Despite rapid progress in video generation, existing models are incapable of producing vector animation, a dominant and highly expressive form of multimedia on the Internet. Vector animations offer resolution-independence, compactness, semantic structure, and editable parametric motion representations, yet current generative models operate exclusively in raster space and thus cannot synthesize them. Meanwhile, recent advances in large multimodal models demonstrate strong capabilities in generating structured data such as slides, 3D meshes, LEGO sequences, and indoor layouts, suggesting that native vector animation generation may be achievable. In this work, we present the first framework for tokenizing and autoregressively generating vector animations. We adopt Lottie, a widely deployed JSON-based animation standard, and design a tailored Lottie Tokenizer that encodes layered geometric primitives, transforms, and keyframe-based motion into a compact and semantically aligned token sequence. To support large-scale training, we also construct LottieAnimation-660K, the largest and most diverse vector animation dataset to date, consisting of 660k real-world Lottie animation and 15M static Lottie image files curated from broad Internet sources. Building upon these components, we finetune Qwen-VL to create LottieGPT, a native multimodal model capable of generating coherent, editable vector animations directly from natural language or visual prompts. Experiments show that our tokenizer dramatically reduces sequence length while preserving structural fidelity, enabling effective autoregressive learning of dynamic vector content. LottieGPT exhibits strong generalization across diverse animation styles and outperforms previous state-of-the-art models on SVG generation (a special case of single-frame vector animation).
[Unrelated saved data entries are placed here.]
(* ===== verification/Arm64Sim.v ===== *)
(** * Arm64Sim: the arm64 code does what the interpreter does

    A forward simulation between the turns of the interpreter's loop on
    arithmetic, byte-order, LDDW, load, store and jump instructions and the
    processor running the linked code: the code of the instruction leads from the
    position recorded for its slot to that of the slot the interpreter goes to, the
    host registers hold the eBPF registers before and after, the memory is the
    interpreter's, and the rest of the host's registers and memory is left alone.
    Calls and exits are in [Arm64Local]; not covered are calls of helpers and atomic
    operations, nor a 64-bit store of a negative immediate, for
    which the code differs from the interpreter ([arm_stdw_zero_extends]). *)

From Stdlib Require Import ZArith Lia Bool.
From stdpp Require Import base list gmap strings numbers relations.
From S2P Require Import Prelude Ebpf InstValid Mem Vm Validate Load Alu Checks Interp InterpSound JitSupport JitAsm JitLink JitProg.
From S2P Require Import Arm64Emit Arm64Isa Arm64Move Arm64Trans Arm64Cost Arm64Run Arm64Mem Arm64Code Arm64Sound Arm64Correct Arm64Link Arm64Cpu Arm64Result.

Local Open Scope Z_scope.
Local Open Scope cbits_scope.

(** ** A turn of the interpreter *)

(** The registers of the interpreter: sixteen 64-bit values. *)
Definition regs_fit (r : list Z) : Prop := length r = 16%nat /\ Forall fits64 r.

Lemma regs_fit_get st i : regs_fit st.(reg) -> fits64 (get_reg st i).
Proof.
  intros [_ Hf]. unfold get_reg. destruct (st.(reg) !! Z.to_nat i) as [v |] eqn:E; cbn; [| by split].
  exact (Forall_lookup_1 _ _ _ _ Hf E).
Qed.

Lemma regs_fit_insert r i v : regs_fit r -> fits64 v -> regs_fit (<[i := v]> r).
Proof. intros [Hl Hf] Hv. split; [by rewrite length_insert | by apply Forall_insert]. Qed.

Lemma alu_value_fits op off imm d s : 0 <= alu_value op off imm d s < 2 ^ (if is_wide op then 64 else 32).
Proof.
  unfold alu_value, spec_alu. cbv zeta. rewrite <- wide_width.
  match goal with |- context [wrap (width (is_wide op)) ?x] => pose proof (wrap_range (width (is_wide op)) x) as H end.
  destruct (is_wide op); cbn [width] in *; lia.
Qed.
翻译：尽管视频生成技术取得了快速进展，现有模型仍无法生成矢量动画——这是互联网上一种占主导地位且具有高度表现力的多媒体形式。矢量动画具备分辨率无关性、紧凑性、语义结构以及可编辑的参数化运动表示，然而当前生成模型仅在光栅空间内运行，因此无法合成此类内容。与此同时，大型多模态模型的最新进展在生成结构化数据（如幻灯片、三维网格、乐高序列及室内布局）方面展现出强大能力，这表明原生矢量动画生成或可实现。在本研究中，我们提出了首个用于分词和自回归生成矢量动画的框架。我们采用Lottie（一种广泛部署的基于JSON的动画标准），并设计了定制化的Lottie分词器，将分层的几何图元、变换及基于关键帧的运动编码为紧凑且语义对齐的标记序列。为支持大规模训练，我们还构建了LottieAnimation-660K——迄今为止规模最大且多样性最丰富的矢量动画数据集，包含从广泛互联网资源中精选的66万条真实Lottie动画及1500万张静态Lottie图像文件。基于这些组件，我们对Qwen-VL进行微调以创建LottieGPT——一种原生多模态模型，能够直接从自然语言或视觉提示生成连贯且可编辑的矢量动画。实验表明，我们的分词器在保持结构保真度的同时显著缩短了序列长度，从而实现了对动态矢量内容的有效自回归学习。LottieGPT在多种动画风格上展现出强大的泛化能力，并在SVG生成（单帧矢量动画的特殊情况）任务上超越了先前的最优模型。